Burgess June Floral Selection


The Bloom Central flower delivery of the month for June in Burgess is the Happy Blooms Basket

June flower delivery item for Burgess

The Happy Blooms Basket is a delightful floral arrangement that will bring joy to any room. Bursting with vibrant colors and enchanting scents this bouquet is perfect for brightening up any space in your home.

The Happy Blooms Basket features an exquisite combination of blossoming flowers carefully arranged by skilled florists. With its cheerful mix of orange Asiatic lilies, lavender chrysanthemums, lavender carnations, purple monte casino asters, green button poms and lush greens this bouquet truly captures the essence of beauty and birthday happiness.
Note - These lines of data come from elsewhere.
(** A descriptor can be lost.  When the rest of a split block has no data,
    freeing the block drops the descriptor of the rest instead of merging it:
    a page from which all but 24 bytes have been allocated and freed again never
    becomes one block again. *)
Theorem empty_rest_is_lost fuel a s fh : heap_at s fh 0 [(a, 4072)] [] -> ok a PGSIZE ->
  (2 < fuel)%nat ->
  exists s1 fh1 s2 fh2,
    first_fit_alloc fuel hartid 4048 fh 0 s = Ok (a, fh1, a) s1 /\
    first_fit_free fuel hartid a fh1 a s1 = Ok (4048, fh2, 0) s2 /\
    heap_at s2 fh2 0 [(a, 4048)] [].
Proof using All.
  intros Hat Ho Hf.
  assert (heap_wf [(a, 4072)] []) as Hwf.
  { split; [|by repeat constructor]. simpl. split; [repeat constructor; set_solver|].
    intros x y ->%list_elem_of_singleton ->%list_elem_of_singleton. lia. }
  destruct (first_fit_alloc_run fuel 4048 s fh 0 [(a, 4072)] []) as (r & fh1 & ah1 & s1 & E1 & HQ);
    [lia|done|done|simpl; lia|].
  assert (first_fit 4048 [(a, 4072)] = Some ([(a + SIZEOF_PD + 4048, 0)], a)) as Ef by done.
  rewrite Ef in HQ. destruct HQ as (-> & -> & H1 & _).
  destruct (first_fit_wf 4048 _ _ _ _ ltac:(lia) Hwf Ef) as [Hwf1 _].
  destruct (first_fit_free_run fuel a 4048 [] [] s1 fh1 a [(a + SIZEOF_PD + 4048, 0)])
    as (fh2 & ah2 & s2 & E2 & H2 & _); [done|done|simpl; lia|simpl; lia|].
  assert (free_block (a, 4048) [(a + SIZEOF_PD + 4048, 0)] = [(a, 4048)]) as Eb.
  { unfold free_block, merge_blocks, sort_blocks. simpl.
    rewrite (proj2 (Z.leb_le a (a + SIZEOF_PD + 4048))) by (unfold SIZEOF_PD; lia). done. }
  rewrite Eb in H2. pose proof H2 as (N & _ & _ & Ha & _). simpl in Ha. subst ah2.
  by exists s1, fh1, s2, fh2.
Qed.

End Heap.

(** ** The interface from the page tables

    The heap pages [lo] to [hi] (virtual page numbers) of process [c] are mapped
    by the tables [T] to the frames [fr]: distinct pages of memory that hold no
    table. *)

Section Pages.
  Context (hartid c root lo hi flags : Z) (T : tables) (fr : Z -> Z).

Record heap_frames : Prop := {
  hf_hart : hartid < NCPU;
  hf_low : 0 < lo;
  hf_high : hi * PGSIZE < 2 ^ 31;
  hf_flags : 0 <= flags < 1024;
  hf_valid : has flags PTE_V && (has flags PTE_R || has flags PTE_W) = true;
  hf_frame : forall v, lo <= v < hi ->
    fr v mod PGSIZE = 0 /\ DRAM_BASE <= fr v /\ fr v + PGSIZE <= PHYS_TOP;
  hf_inj : forall v w, lo <= v < hi -> lo <= w < hi -> fr v = fr w -> v = w;
  hf_tables : forall p v, lo <= v < hi -> T !! p <> Some (fr v)
}.

Definition page_ok (a n : Z) : Prop :=
  0 < n /\ lo * PGSIZE <= a /\ a + n <= hi * PGSIZE /\ a / PGSIZE = (a + n - 1) / PGSIZE.
Definition frame_addr (a : Z) : Z := fr (a / PGSIZE) + a mod PGSIZE.

Record heap_space (s : kernel) : Prop := {
  hs_current : current s !! hartid = Some c;
  hs_proc : exists p, procs s !! c = Some p /\ pagetable p = root;
  hs_bounds : mem_bounds (k_pmm s);
  hs_vspace : vspace root T (k_pmm s);
  hs_leaf : forall a, lo <= a / PGSIZE < hi ->
    leaf T (kmem_of s) a = pte (fr (a / PGSIZE)) flags
}.

Hypothesis Hframes : heap_frames.

Lemma page_ok_page a n : page_ok a n -> lo <= a / PGSIZE < hi /\ a mod PGSIZE + n <= PGSIZE /\ 0 < a.
Proof using Hframes. intros (H1 & H2 & H3 & H4). pose proof (hf_low Hframes). layout. dlia. Qed.

Lemma frames_apart v w : lo <= v < hi -> lo <= w < hi -> v <> w ->
  fr v + PGSIZE <= fr w \/ fr w + PGSIZE <= fr v.
Proof using Hframes.
  intros Hv Hw Hne. destruct (hf_frame Hframes v Hv) as [Ev _]. destruct (hf_frame Hframes w Hw) as [Ew _].
  assert (fr v <> fr w) by (intros E; apply Hne; by apply (hf_inj Hframes)). layout. dlia.
Qed.

Lemma heap_node_pa s a n : heap_space s -> page_ok a n -> node_pa hartid a s = Ok (frame_addr a) s.
Proof using Hframes.
  intros [H1 (p & H2 & <-) H3 H4 H5] Ho. destruct (page_ok_page _ _ Ho) as (Hv & _ & Ha).
  pose proof (hf_high Hframes). destruct (hf_frame Hframes _ Hv) as (F1 & F2 & F3).
  unfold node_pa, cur, get_current, gets, bind. rewrite H1. simpl. unfold get_proc, gets, bind. rewrite H2. simpl.
  unfold zoom. cbn [lget pmmL]. rewrite (user_va_to_pa_run _ T) by (done || lia). fold (kmem_of s).
  rewrite (proj2 (Z.ltb_lt a MAXVA)) by (rewrite MAXVA_eq; destruct Ho; layout; lia).
  rewrite H5 by done. unfold leaf_pa. pose proof (hf_flags Hframes).
  rewrite !has_pte, (hf_valid Hframes), PTE2PA_pte by (done || layout; lia).
  assert (fr (a / PGSIZE) / PGSIZE * PGSIZE = fr (a / PGSIZE)) as -> by (layout; dlia).
  rewrite (proj2 (Z.eqb_neq _ 0)) by (layout; lia). cbv zeta.
  rewrite u64_small by (layout; dlia). unfold frame_addr. f_equal. by destruct s as [[[] ?]].
Qed.

Lemma heap_store s a n k d v : heap_space s -> page_ok a n -> 0 <= d -> d + Z.of_nat k <= n ->
  heap_space (with_mem (store_le k (kmem_of s) (frame_addr a + d) v) s).
Proof using Hframes.
  intros [H1 H2 H3 H4 H5] Ho Hd Hk. destruct (page_ok_page _ _ Ho) as (Hv & Hn & _).
  destruct (hf_frame Hframes _ Hv) as (F1 & F2 & F3).
  set (m := store_le k (kmem_of s) (frame_addr a + d) v).
  destruct (vspace_frame root T (k_pmm s) (set_mem m (k_pmm s)) H4) as [H4' H5'].
  - intros path p x Hp <-. apply load8_store_le_ne. unfold frame_addr.
    assert (page_of x <> fr (a / PGSIZE)) as Hx
      by (intros E; rewrite E in Hp; by apply (hf_tables Hframes) in Hp).
    unfold page_of in Hx. layout. dlia.
  - intros path p Hp. apply (vs_owned _ _ _ H4 _ _ Hp).
  - constructor; [exact H1|exact H2|by destruct H3|exact H4'|]. intros b Hb. rewrite <- H5 by done. apply H5'.
Qed.

#[export] Instance heap_pages : HeapPages hartid page_ok frame_addr heap_space.
Proof using Hframes.
  constructor.
  - apply Hframes.
  - intros a n Ho. destruct (page_ok_page _ _ Ho) as (_ & _ & ?). pose proof (hf_high Hframes).
    destruct Ho as (? & ? & ? & _). lia.
  - intros a n Ho. destruct (page_ok_page _ _ Ho) as (Hv & Hn & _).
    destruct (hf_frame Hframes _ Hv) as (F1 & F2 & F3).
    unfold in_dram, frame_addr. layout. dlia.
  - intros a n d k Ho Hd Hk Hdk. destruct (page_ok_page _ _ Ho) as (Hv & Hn & _).
    assert ((a + d) / PGSIZE = a / PGSIZE) as E by (layout; dlia).
    unfold frame_addr, page_ok. rewrite E. destruct Ho as (H1 & H2 & H3 & H4). layout. dlia.
  - intros a n k (H1 & H2 & H3 & H4) (H5 & H6 & H7 & H8) E. unfold page_ok. layout. dlia.
  - intros a n b k Ha Hb Hab. destruct (page_ok_page _ _ Ha) as (Hv & Hn & _).
    destruct (page_ok_page _ _ Hb) as (Hw & Hk & _). unfold frame_addr.
    destruct (Z.eq_dec (a / PGSIZE) (b / PGSIZE)) as [E|E].
    + left. rewrite E. layout. dlia.
    + destruct (frames_apart _ _ Hv Hw E); layout; dlia.
  - apply heap_node_pa.
  - apply heap_store.
Qed.

End Pages.

(** ** A heap of one page, for the witnesses *)

Definition one_process (m : pmm) : kernel :=
  Kernel (Vm m 0) {[0 := set_pagetable 0x80007000 (blank_process 0)]} {[0 := 0]} ∅ ∅ ∅ 0 ∅ 0 0 ∅
    0 0 0 0 0 ∅ ∅.

Definition one_page_ok : Z -> Z -> Prop := page_ok 1024 1025.
Definition one_frame : Z -> Z := frame_addr (fun _ => 0x80006000).
Definition one_space (T : tables) : kernel -> Prop :=
  heap_space 0 0 0x80007000 1024 1025 0xD7 T (fun _ => 0x80006000).

Lemma one_page_heap : exists T s, HeapPages 0 one_page_ok one_frame (one_space T) /\
  heap_at (ok := one_page_ok) (tr := one_frame) (inv := one_space T) s 0x400000 0
    [(0x400000, 4072)] [] /\
  heap_wf (ok := one_page_ok) [(0x400000, 4072)] [].
Proof.
  destruct mapped_space as (T & fl & s & Hwf & Hvs & Hleaf & Ho & HT).
  assert (heap_frames 0 1024 1025 0xD7 T (fun _ => 0x80006000)) as Hf.
  { constructor; try done; try (intros; layout; lia). }
  pose proof (heap_pages 0 0 0x80007000 1024 1025 0xD7 T (fun _ => 0x80006000) Hf) as Hp.
  assert (one_space T (one_process s)) as H0.
  { constructor; [done|by eexists|apply Hwf|done|]. intros a Ha. rewrite <- Hleaf.
    apply leaf_page. layout. dlia. }
  assert (one_page_ok 0x400000 PGSIZE) as Hok by done.
  pose (s1 := with_mem (store64 (kmem_of (one_process s)) (one_frame 0x400000 + PD_SIZE) 4072) (one_process s)).
  assert (one_space T s1) as H1 by (by apply (hp_store _ _ PGSIZE)).
  pose (s2 := with_mem (store64 (kmem_of s1) (one_frame 0x400000 + PD_NEXT) 0) s1).
  assert (one_space T s2) as H2 by (by apply (hp_store _ _ PGSIZE)).
  exists T, s2. split; [done|]. split.
  - exists {[0x400000 := (4072, 0)]}. split; [constructor|].
    + done.
    + by rewrite with_mem_id.
    + by intros a x [<- _]%lookup_singleton_Some.
    + intros a b x y [<- _]%lookup_singleton_Some [<- _]%lookup_singleton_Some. lia.
    + intros a sz nx [<- [= <- <-]]%lookup_singleton_Some. unfold s2. rewrite kmem_of_with.
      rewrite load64_store64_eq. split; [|done]. rewrite load_store_le_ne by (unfold PD_SIZE, PD_NEXT; lia).
      unfold s1. rewrite kmem_of_with. by rewrite load64_store64_eq.
    + done.
    + simpl. split_and!; [done|by eexists|done|].
      intros b x [<- _]%lookup_singleton_Some. set_solver.
  - split; [|by repeat constructor]. split; [repeat constructor; set_solver|].
    intros x y ->%list_elem_of_singleton ->%list_elem_of_singleton. lia.
Qed.

Lemma first_fit_alloc_correct_witness : exists s s' fh',
  first_fit_alloc 2 0 100 0x400000 0 s = Ok (0x400000, fh', 0x400000) s'.
Proof.
  destruct one_page_heap as (T & s & Hp & Hat & Hwf).
  destruct (first_fit_alloc_correct 2 100 s 0x400000 0 _ _ ltac:(lia) Hat Hwf ltac:(simpl; lia))
    as (r & fh' & ah' & s' & E & HQ). simpl in HQ. destruct HQ as (-> & (N & _ & _ & Ha & _) & _).
  destruct Ha as [-> _]. by exists s, s', fh'.
Defined.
One glance at this charming creation is enough to make you feel like you're strolling through a blooming garden on a sunny day. The soft pastel hues harmonize gracefully with bolder tones, creating a captivating visual feast for the eyes.

To top thing off, the Happy Blooms Basket arrives with a bright mylar balloon exclaiming, Happy Birthday!

But it's not just about looks; it's about fragrance too! The sweet aroma wafting from these blooms will fill every corner of your home with an irresistible scent almost as if nature itself has come alive indoors.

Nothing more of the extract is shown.